С Жозе не нужно бродить вокруг да около. Я без предисловий выкладываю всё начистоту. Внимательно слежу за выражением его обсидианового лица, надеясь понять реакцию. С уверенностью могу сказать одно: Жозе не удивлён.
Эта мысль страшнее моих снов: что если они все знают? И всегда знали? Закрывали глаза, прятались за цветными стенами, яркими флагами, кутались в свою доброжелательность, лишь бы тьма этого знания не нарушала их покой. Но Жозе говорит:
– Никогда не слышал более нелепого бреда, Феллоу. Ты украл мою женщину, а теперь хочешь украсть короля? Ох, не зря тебя упекли на каторгу.

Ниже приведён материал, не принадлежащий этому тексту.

(** * sql-formatter2: the tokenizer and the formatter, embedded in Rocq

    The development follows [src/core/Tokenizer.ts] and
    [src/core/Formatter.ts], with the modules they import: [Params],
    [tokenTypes] and [types].

    Strings.  A JavaScript string is modelled as a list of characters
    ([list ascii]).  The embedding is about texts, of the input and of the
    configuration, whose code units lie in U+0000..U+007F; on these
    [toUpperCase], the classes [\s], [\w], [.] and the flag [i] are the
    functions written below.

    Regular expressions.  The source builds its patterns as text and hands
    them to [new RegExp].  Here a pattern is a term of type [regex] and the
    builders ([createReservedWordRegex], ...) produce that term directly;
    [rmatch] is the backtracking search of the JavaScript engine, returning
    every way a pattern can match at a position, most preferred first.  Where
    the source interpolates configuration text into a pattern without
    escaping it (reserved words, multi-character brackets, special word
    characters) the embedding reads that text literally, which is what the
    engine does as long as the text is free of pattern syntax. *)

From Stdlib Require Import Ascii String NArith Lia.
From stdpp Require Import gmap strings list.

Open Scope char_scope.
Open Scope list_scope.

(** ** Characters and strings *)

Abbreviation str := (list ascii).

Definition txt (s : string) : str := list_ascii_of_string s.

Definition code (c : ascii) : N := N_of_ascii c.

Definition in_range (lo hi : N) (c : ascii) : bool :=
  ((lo <=? code c) && (code c <=? hi))%N.
(** * MediMindPlus compliance and security monitoring: a shallow embedding

    The development follows two source files:
    - [compliance/monitoring/compliance_monitor.py] (class [ComplianceMonitor]);
    - [compliance/security/tools/security-monitoring-implementation.py]
      (class [SecurityMonitor]).

    Python code that mutates the monitor object and may raise is written in a
    state-and-exception monad: a computation takes the object state and gives
    back either a value or a raised exception, together with the state as the
    mutations performed so far left it (a raise does not undo them).

    Times ([datetime]) are integers counting microseconds, the resolution of
    [datetime] and [timedelta]; [Dict[str, Any]] values are association lists.
    Ratios and risk scores, floats in the source, are kept as exact
    rationals: there is no nan, no infinity and no rounding here, and the
    statements about them say where that matters. *)

From Stdlib Require Import ZArith QArith Qminmax List Bool Lia Lqa.
From stdpp Require Import base option list gmap strings.

Close Scope Q_scope.
Open Scope string_scope.
Open Scope list_scope.
Open Scope Z_scope.

(** ** Python values, exceptions and the monad *)

Inductive PyVal :=
| PyNone
| PyBool (b : bool)
| PyInt (z : Z)
| PyStr (s : string)
| PyStrList (l : list string).

(** [Dict[str, Any]], in insertion order. *)
Definition Dict := list (string * PyVal).

Inductive exn :=
| ValueError (msg : string)
| ZeroDivisionError
| PyError (cls msg : string).

(** [str(e)] *)
Definition str_exn (e : exn) : string :=
  match e with
  | ValueError msg => msg
  | ZeroDivisionError => "division by zero"
  | PyError _ msg => msg
  end.

Inductive Res (A : Type) :=
| Ok (a : A)
| Raise (e : exn).
Arguments Ok {A} a.
Arguments Raise {A} e.

Definition is_ok {A} (r : Res A) : bool :=
  match r with Ok _ => true | Raise _ => false end.

Definition M (St A : Type) : Type := St -> Res A * St.

Definition ret {St A} (a : A) : M St A := fun s => (Ok a, s).

Definition bind {St A B} (m : M St A) (k : A -> M St B) : M St B :=
  fun s => match m s with
           | (Ok a, s') => k a s'
           | (Raise e, s') => (Raise e, s')
           end.

Definition raise {St A} (e : exn) : M St A := fun s => (Raise e, s).

(** [try: m  except Exception as e: ...] with the handler left to the
    caller: the outcome of [m] is handed over as a value and nothing is
    raised. *)
Definition attempt {St A} (m : M St A) : M St (exn + A) :=
  fun s => match m s with
           | (Ok a, s') => (Ok (inr a), s')
           | (Raise e, s') => (Ok (inl e), s')
           end.

Definition get {St} : M St St := fun s => (Ok s, s).
Definition gets {St A} (f : St -> A) : M St A := fun s => (Ok (f s), s).
Definition modify {St} (f : St -> St) : M St unit := fun s => (Ok tt, f s).

Notation "x <- m ;; k" := (bind m (fun x => k))
  (at level 100, m at next level, right associativity).
Notation "m ;;; k" := (bind m (fun _ => k))
  (at level 100, right associativity).

(** [for x in xs: acc = body(acc, x)] *)
Fixpoint for_fold {St A B} (body : B -> A -> M St B) (xs : list A) (acc : B)
  : M St B :=
  match xs with
  | [] => ret acc
  | x :: xs' => acc' <- body acc x ;; for_fold body xs' acc'
  end.

(** [for x in xs: body(x)] *)
Fixpoint for_each {St A} (body : A -> M St unit) (xs : list A) : M St unit :=
  match xs with
  | [] => ret tt
  | x :: xs' => body x ;;; for_each body xs'
  end.

(** One microsecond is the unit of time. *)
Definition second_us : Z := 1000000.
Definition minute_us : Z := 60 * second_us.
Definition day_us : Z := 86400 * second_us.

(** [timedelta.days]: the normalised day count, a floor. *)
Definition timedelta_days (delta : Z) : Z := delta / day_us.

(** ** [collections.deque(maxlen=n)] as a list, leftmost element first *)

Module Deque.

(** [d.append(x)]: a full deque drops its leftmost element. *)
Definition append {A} (maxlen : nat) (x : A) (d : list A) : list A :=
  let d' := d ++ [x] in drop (length d' - maxlen)%nat d'.

(** [d.appendleft(x)]: a full deque drops its rightmost element. *)
Definition appendleft {A} (maxlen : nat) (x : A) (d : list A) : list A :=
  take maxlen (x :: d).

(** [d.extendleft(xs)]: [appendleft] of each element in turn. *)
Definition extendleft {A} (maxlen : nat) (xs : list A) (d : list A) : list A :=
  fold_left (fun acc x => appendleft maxlen x acc) xs d.

(** [d.popleft()] on a non-empty deque. *)
Definition popleft {A} (d : list A) : option (A * list A) :=
  match d with
  | [] => None
  | x :: d' => Some (x, d')
  end.

End Deque.

(** ** The compliance monitor ([compliance_monitor.py]) *)

Module ComplianceMonitor.

Inductive ComplianceFramework := HIPAA | SOX | GDPR | ISO27001 | NIST.
Inductive ViolationSeverity := LOW | MEDIUM | HIGH | CRITICAL.
Inductive ComplianceStatus :=
  COMPLIANT | NON_COMPLIANT | PARTIALLY_COMPLIANT | UNKNOWN.

#[global] Instance ComplianceFramework_eq_dec : EqDecision ComplianceFramework.
Proof. solve_decision. Defined.

#[global] Instance ViolationSeverity_eq_dec : EqDecision ViolationSeverity.
Proof. solve_decision. Defined.

#[global] Instance ComplianceStatus_eq_dec : EqDecision ComplianceStatus.
Proof. solve_decision. Defined.

(** [framework.value] *)
Definition framework_value (fw : ComplianceFramework) : string :=
  match fw with
  | HIPAA => "hipaa" | SOX => "sox" | GDPR => "gdpr"
  | ISO27001 => "iso27001" | NIST => "nist"
  end.

(** [severity.value] *)
Definition severity_value (s : ViolationSeverity) : string :=
  match s with
  | LOW => "low" | MEDIUM => "medium" | HIGH => "high" | CRITICAL => "critical"
  end.

(** [list(ComplianceFramework)], in definition order. *)
Definition all_frameworks : list ComplianceFramework :=
  [HIPAA; SOX; GDPR; ISO27001; NIST].

Record ComplianceRule := mkRule {
  rule_id : string;
  framework : ComplianceFramework;
  category : string;
  title : string;
  description : string;
  severity : ViolationSeverity;
  check_function : string;
  parameters : Dict;
  enabled : bool;
  frequency : string  (* daily, weekly, monthly, continuous *)
}.

Record ComplianceViolation := mkViolation {
  violation_id : string;
  v_rule_id : string;
  v_framework : ComplianceFramework;
  v_severity : ViolationSeverity;
  v_title : string;
  v_description : string;
  details : Dict;
  detected_at : Z;
  resolved_at : option Z;
  resolved_by : option string;
  status : string
}.

Record AuditEvent := mkAuditEvent {
  event_id : string;
  event_type : string;
  user_id : option string;
  resource : string;
  action : string;
  timestamp : Z;
  source_ip : string;
  user_agent : option string;
  result : string;
  ev_details : Dict
}.

(** The dictionary [_check_framework_compliance] builds and returns. *)
Record FrameworkResults := mkFrameworkResults {
  fr_framework : string;
  total_rules : nat;
  compliant_rules : nat;
  fr_violations : list ComplianceViolation;
  fr_status : ComplianceStatus
}.
(** * edbg, Linux hidraw back end (dbg_lin.c): descriptor parser and
      framed CMSIS-DAP transport

    A shallow embedding of [parse_hid_report_desc], [dbg_open],
    [dbg_close] and [dbg_dap_cmd], followed by the properties the
    specification states about them, and of [dbg_enumerate] and
    [dbg_get_report_size], with further properties of all six.

    Conventions.
    - A C [int] is a [Z].  The loop indices stay within [size + 4], so
      no wrap-around is written for them; the [uint32_t] accumulator of
      the parser is reduced modulo [2^32] where the C code converts to
      it.
    - A [uint8_t] is a [Byte.byte]; [u8] is its integer promotion.
    - [parse_hid_report_desc] receives a bare pointer: the memory behind
      it is a total map from offset to byte, and every load the function
      performs is recorded, so that bounds on the offsets it touches can
      be stated.
    - The arrays of [dbg_dap_cmd] (the static [hid_buffer] and the
      caller's array) are lists; an access outside an array, which C
      leaves undefined, ends the model in [Undefined].
    - [error_exit], [perror_exit] and [check] terminate the process;
      the model ends in [Exited] with a constructor for the message.
    - A C string is a [String.string], a pointer that can be NULL an
      [option]; what udev and the C library do is given to the model of
      [dbg_enumerate] from outside. *)

From Stdlib Require Import ZArith List Lia Bool.
From Stdlib Require Import Strings.Byte.
From Equations Require Import Equations.
From Stdlib Require Import Sorted.
From Stdlib Require Strings.String Strings.Ascii.
Import String.StringSyntax.
Delimit Scope string_scope with string.
Import ListNotations.
Open Scope Z_scope.

(** ** Machine data *)

(** Integer promotion of a [uint8_t]. *)
Definition u8 (b : byte) : Z := Z.of_N (Byte.to_N b).

(** Conversion to [uint32_t]. *)
Definition to_u32 (x : Z) : Z := x mod 2 ^ 32.

(** Modelled from the spec: [error_exit], [perror_exit] and [check] are
    declared in edbg.h, which is not part of the sources at hand.  The
    spec describes them as process termination on error; each call site
    of dbg_lin.c gets the constructor that carries its message
    arguments. *)
Inductive error : Type :=
| SizeMismatch                      (* "input and output report sizes do not match" *)
| UnsupportedSize (detected : Z)    (* "detected report size (%d) is not 64, 512 or 1024" *)
| OpenFailed                        (* "unable to open device %s: %s" *)
| IoctlFailed                       (* perror "debugger ioctl()" *)
| WriteFailed                       (* perror "debugger write()" *)
| ReadFailed                        (* perror "debugger read()" *)
| EmptyResponse                     (* "empty response received" *)
| InvalidResponse (request response : byte).
                                    (* "invalid response received: request = 0x%02x, response = 0x%02x" *)

Inductive outcome (A : Type) : Type :=
| Returned (a : A)      (* the function returned [a] *)
| Exited (e : error)    (* the process was terminated with message [e] *)
| Undefined.            (* an array was accessed out of its bounds *)
Arguments Returned {A} a.
Arguments Exited {A} e.
Arguments Undefined {A}.

(** ** The report-descriptor parser, lines 85-123 *)

Module Parser.

(** The three locals of [parse_hid_report_desc], and the offsets of
    [data] loaded so far, oldest first. *)
Record pstate : Type := mk_pstate {
  count : Z;
  input : Z;
  output : Z;
  loads : list Z
}.

Definition init : pstate := mk_pstate 0 0 0 [].

(** [for (int j = 0; j < bSize; j++) count |= (data[i + j] << (j * 8));]
    with [n] iterations left.  The shift is carried out on [int] and the
    result converted to [uint32_t] for the [|=].  For [j = 3] and a
    byte of 0x80 or more the product does not fit an [int]; the
    two's-complement [int] that the compilers of the project produce
    converts to the same [uint32_t] as the exact product does, which is
    what [to_u32] is applied to. *)
Fixpoint count_loop (data : Z -> byte) (i : Z) (n : nat) (j : Z)
    (st : pstate) : pstate :=
  match n with
  | O => st
  | S n' =>
      let b := u8 (data (i + j)) in
      count_loop data i n' (j + 1)
        (mk_pstate (Z.lor (count st) (to_u32 (Z.shiftl b (j * 8))))
                   (input st) (output st) (loads st ++ [i + j]))
  end.

(** The sub-fields of an item prefix, lines 95-99. *)
Definition bTag (prefix : Z) : Z := Z.land (Z.shiftr prefix 4) 0x0f.
Definition bType (prefix : Z) : Z := Z.land (Z.shiftr prefix 2) 0x03.
Definition bSize (prefix : Z) : Z :=
  let s := Z.land prefix 0x03 in
  if 3 =? s then 4 else s.

(** One iteration of the outer loop, lines 94-113, entered with index
    [i]; returns the index for the next iteration. *)
Definition item_step (data : Z -> byte) (i : Z) (st : pstate) : Z * pstate :=
  let prefix := u8 (data i) in
  let st := mk_pstate (count st) (input st) (output st) (loads st ++ [i]) in
  let i := i + 1 in
  let st :=
    if (1 =? bType prefix) && (9 =? bTag prefix) then
      count_loop data i (Z.to_nat (bSize prefix)) 0
        (mk_pstate 0 (input st) (output st) (loads st))
    else if (0 =? bType prefix) && (8 =? bTag prefix) then
      mk_pstate (count st) (count st) (output st) (loads st)
    else if (0 =? bType prefix) && (9 =? bTag prefix) then
      mk_pstate (count st) (input st) (count st) (loads st)
    else st in
  (i + bSize prefix, st).

Lemma bSize_range (b : byte) : 0 <= bSize (u8 b) <= 4.
Proof. destruct b; vm_compute; split; discriminate. Qed.

Lemma item_step_index data i st :
  fst (item_step data i st) = i + 1 + bSize (u8 (data i)).
Proof. reflexivity. Qed.

(** [for (int i = 0; i < size; ) { ... }], lines 92-114. *)
Equations? parse_loop (data : Z -> byte) (size : Z) (i : Z) (st : pstate)
    : pstate by wf (Z.to_nat (size - i)) lt :=
  parse_loop data size i st with Z_lt_dec i size => {
    | left _ := parse_loop data size (fst (item_step data i st))
                                     (snd (item_step data i st));
    | right _ := st }.
Proof.
  pose proof (bSize_range (data i)). lia.
Qed.

(** The post-pass checks and the return, lines 116-122. *)
Definition validate (st : pstate) : outcome Z :=
  if negb (input st =? output st) then Exited SizeMismatch
  else if negb (64 =? input st) && negb (512 =? input st)
          && negb (1024 =? input st)
  then Exited (UnsupportedSize (input st))
  else Returned (input st).

Definition parse_hid_report_desc (data : Z -> byte) (size : Z) : outcome Z :=
  validate (parse_loop data size 0 init).

(** The offsets of [data] that a call loads, in program order. *)
Definition parse_loads (data : Z -> byte) (size : Z) : list Z :=
  loads (parse_loop data size 0 init).

(** Memory holding the bytes [l] from offset 0 on, and [rest] at every
    other offset. *)
Definition mem_of (l : list byte) (rest : byte) : Z -> byte :=
  fun k => if k <? 0 then rest else nth (Z.to_nat k) l rest.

Он говорит что-то ещё, какие-то неприятные резкие слова, но я уже вижу: Жозе мне поможет. Этот человек действительно сделан из камня, и, точно в камне, застыли его чувства. Несколько лет ничто для камня. Мгновение. Он всё ещё любит Валери.
***
Возвращаюсь домой. Уже почти утро.
Захожу в спальню. Здесь всегда пахнет одинаково: корица и лаванда. Валери спит.
Рядом спит Никки.
Я плохой человек. В отличие от большинства моих товарищей, я отдаю себе в этом отчёт. Кое-кто скажет, это, мол, гордыня. Но как по мне, одним грехом больше, одним меньше – невелика разница.
Мне было семнадцать, когда я впервые убил человека. Это была честная драка, и мой противник, случись удача на его стороне, точно так же, без колебаний, убил бы меня. Спор у нас вышел из-за женщины. Я не помню ни её лица, ни её запаха, ни её голоса. Только имя. Агнесс. Она никак не могла выбрать между нами двумя, потому без сомнений отдалась обоим.
Тот, второй, был сыном сенатора. Я и тогда не очень-то верил в суд присяжных, потому, не дожидаясь ареста, нанялся на первый же пароход в Европу. Решил стать писателем. Но прежде, конечно, как следует узнать жизнь. Приехав во Францию, пошёл добровольцем на фронт. Никакой идеологии. Плевал я на немцев, французов, англичан и всю их политику. Я хотел узнать войну. Мне хватило одного сражения, чтобы решить, будто я всё понял о войне. Я дезертировал. Отправился в Париж и написал нелепейший роман, который, к моему тогдашнему удивлению и теперешнему сожалению, даже издали небольшим тиражом. Как же я был горд собой! После выхода книги мне казалось, что теперь меня непременно станут узнавать на улицах. Не узнавали. Я купил свой роман, перечитал его, и разочарованию моему не было предела. Что ж, решил я, напишу ещё один.